In 1996, Motts Channel Seafood in Wrightsville Beach, North Carolina, closed for nine months after Hurricane Fran struck the island and battered the beloved dockside shack. “The major damage then was from boats in the marina down from us,” says Alison Long, who co-owns the market with her husband, Gene. “They tore up all of our docks and the building. You could see daylight through the roof.”
That weathered green roof, along with a neon sign by the front door signaling “Fresh Seafood,” had been inviting residents and beach-goers to pick up daily catches—black sea bass, sheepshead, shrimp, wahoo—from local fishermen since 1990. Raised in Wilmington, Gene Long spent his childhood frequenting the municipal docks of Wrightsville Beach, fishing with his dad and later working on various charter boats. One of those captains, Linwood Roberts, urged Gene to buy the marina and open a seafood market to buoy the then-declining commercial fishing industry.
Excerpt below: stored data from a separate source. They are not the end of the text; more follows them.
Lemma table_ok_inv n fields size :
  table_ok n fields size = true ->
  exists n', n = S n' /\ (0 < List.length fields)%nat /\ Z.of_nat (List.length fields) < 2 ^ 32 /\
    NoDup (map tag fields) /\ tags_nonzero fields /\
    forall k, (k < List.length fields)%nat ->
      field_fits n' size (field_offset fields k) (size_place fields k) (field_at fields k).
Proof.
  destruct n as [|n']; [done|]. cbn [table_ok]. intros Hok.
  apply andb_true_iff in Hok as [Hok Hall]. apply andb_true_iff in Hok as [Hok Hdup].
  apply andb_true_iff in Hok as [Hne Hshort]. exists n'. split; [done|].
  assert (Hfit : forall k, (k < List.length fields)%nat ->
    field_fits n' size (field_offset fields k) (size_place fields k) (field_at fields k)).
  { intros k Hk. apply field_ok_fits. rewrite forallb_forall in Hall. apply Hall, in_seq. lia. }
  split; [destruct fields; cbn in *; [done|lia]|]. split; [lia|].
  split; [by apply bool_decide_eq_true in Hdup|]. split; [|done].
  apply List.Forall_forall. intros f Hin. apply (In_nth _ _ PB_LAST_FIELD) in Hin as (k & Hk & <-).
  exact (fits_tag _ _ _ _ _ (Hfit k Hk)).
Qed.

Lemma field_fits_mono (n n' : nat) size o so f :
  (forall fields size, table_ok n fields size = true -> table_ok n' fields size = true) ->
  field_fits n size o so f -> field_ok (table_ok n') size o so f = true.
Proof.
  intros Hsub [Ht Hr Hs Hl Hls Hle Hd Hsz Hm]. unfold field_ok. rewrite Hr, Hs.
  repeat match goal with |- (_ && _)%bool = true => apply andb_true_iff; split end; try done; try lia.
  destruct (Z.eqb_spec (PB_LTYPE (type f)) PB_LTYPE_SUBMESSAGE) as [E|]; [|done].
  destruct (Hm E) as [Hp Hok]. apply Hsub in Hok. rewrite Hok.
  cbn. rewrite andb_true_r. apply negb_true_iff, Z.eqb_neq, Hp.
Qed.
Twenty-two years and nine days after Fran, slow-moving Hurricane Florence made landfall near Wrightsville Beach on September 14, lashing the coast with 86 mile-per-hour winds and soaking it beneath twenty inches of rain. Officials called Florence the costliest disaster in the state’s history; the storm caused $220 million in damage in New Hanover County alone.
At Motts, both the private and commercial docks were swept away, and thirty to forty holes peppered the roof, resulting in at least two feet of standing water inside. The Longs closed once again. “We had to take the building down to the studs,” Alison says. For a moment, the couple joked about closing up shop for good. “It would be nice to retire under a palm tree somewhere, but I think our customers would find us,” Alison laughs. “It was daunting to rebuild, but we decided to take it one day at a time.”
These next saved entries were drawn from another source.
(** One turn of the message loop. *)
Lemma record_of r rest l j s m' :
  on_field fields dest j (l_iter l) -> fixed_count_field l = None ->
  tag_ok (fst r) -> wire_ok (snd r) -> reading lo hi s (record_bytes payload r ++ rest) ->
  put_record (put_message q) fields dest r (mem (d_world s)) = Some m' ->
  exists l' j', decode_step n decode l s = (Ret (inl l'), after (zlen (record_bytes payload r)) m' s) /\
    on_field fields dest j' (l_iter l') /\ fixed_count_field l' = None /\
    fields_seen l' = seen_after (fst r) (fields_seen l).
Proof.
  intros Hon Hfix Ht Hx Hr Hput. destruct (table_shape m fields size ok) as (Hne & Hshort & Hnz & Hfits).
  destruct (reading_tag s r rest Ht Hr) as [Htag Hr2]. unfold put_record in Hput. unfold seen_after.
  unfold decode_step. rewrite bind_get.
  assert (Hleft : bytes_left (stream s) <> 0).
  { destruct Hr as (_ & (_ & _ & Hlen) & _). rewrite length_app in Hlen. unfold record_bytes, spec_tag in Hlen.
    rewrite length_app in Hlen.
    pose proof (varint_bytes_pos (Z.lor (u64 (Z.shiftl (fst r) 3)) (wire_type (snd r)))). lia. }
  destruct (Z.eqb_spec (bytes_left (stream s)) 0); [done|].
  erewrite bind_Ret by exact Htag. cbv beta iota. unfold record_bytes. rewrite zlen_app'.
  set (s1 := after _ _ s) in *. change (mem (d_world s)) with (mem (d_world s1)) in Hput.
  destruct (field_index fields (fst r)) as [k|] eqn:Ef.
  - destruct (single (field_at fields k)) eqn:Hs; [|done].
    rewrite (find_known _ k j _ Hon Ef Hs). destruct (field_index_some _ _ _ Ef) as [Hk _].
    erewrite bind_Ret by (by apply track_single). cbv beta iota zeta.
    erewrite bind_Ret by (eapply field_of; [done|done|done|by eapply reading_app_l|exact Hput]).
    eexists _, k. split; [unfold ret, s1; by rewrite after_after|]. by split; [apply on_field_nth|].
  - injection Hput as <-. rewrite (find_unknown _ j _ Hon Ef).
    assert (Hj : on_field fields dest j (iter_nth fields dest j)) by (apply on_field_nth, Hon).
    destruct (unknown_of (mk_locals (iter_nth fields dest j) (extension_range_start l) (fields_seen l)
      (fixed_count_field l)) (snd r) s1 j (fst r) rest Hj) as (l' & j' & Hu & Hon' & Hseen & Hfix');
      [destruct Ht; lia|done|done|].
    erewrite bind_Ret by exact Hu. exists l', j'. cbn in Hseen, Hfix'. rewrite Hfix' , Hseen.
    split; [unfold ret, s1; by rewrite after_after|done].
Qed.
(** What a turn writes stays in the structure. *)
Lemma record_outside l j s r k m' :
  on_field fields dest j (l_iter l) -> sound s ->
  decode_step n decode l s = (Ret r, after k m' s) -> outside lo hi (mem (d_world s)) m'.
Proof.
  intros Hon Hs Hstep. pose proof (safe_decode_step m n decode deep safe_decode fields size dest lo hi ok here l j Hon s Hs) as Hw.
  unfold wp in Hw. rewrite Hstep in Hw. destruct Hw as [(_ & _ & _ & Hout) _]. exact Hout.
Qed.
An estimated 5,630 houses felt the brunt of the storm in Wrightsville Beach and the surrounding communities, and many homeowners are still working to rebuild. But despite the destruction—nearly 600 commercial structures throughout the county were damaged by Florence, as well—the island businesses are determined to reopen in time for this summer’s tourist season. The historic Blockade Runner hotel, which sustained roughly $10 million in damage, South Beach Grill, and Shell Island Resort are among the latest local businesses to open their doors. “I think a lot of people are using this opportunity to make improvements,” Alison says. “But everyone in town is bouncing back. I’d say we’re all ninety percent back up and running and everyone’s spirits are up.”
The Longs aren’t surprised though; they could have predicted this comeback. Last September, the day before Florence arrived, a drizzling rain was falling as the family battened down the hatches on their business. When they looked up, they saw a rainbow emerging from the clouds, ending right at Motts. “My husband and I saw it as a sign that everything would be okay,” Alison says. “I know how silly it sounds, but that gave us peace of mind.”
Months later, as the family cleaned out a flooded storage room, they unearthed a yard sign they had planted at the foot of the island’s drawbridge after Hurricane Fran in 1997, declaring Motts officially back in business. On January 20 of this year, they hammered it back into the ground. “We’d done it before,” Alison says, “so we knew we could do it again.”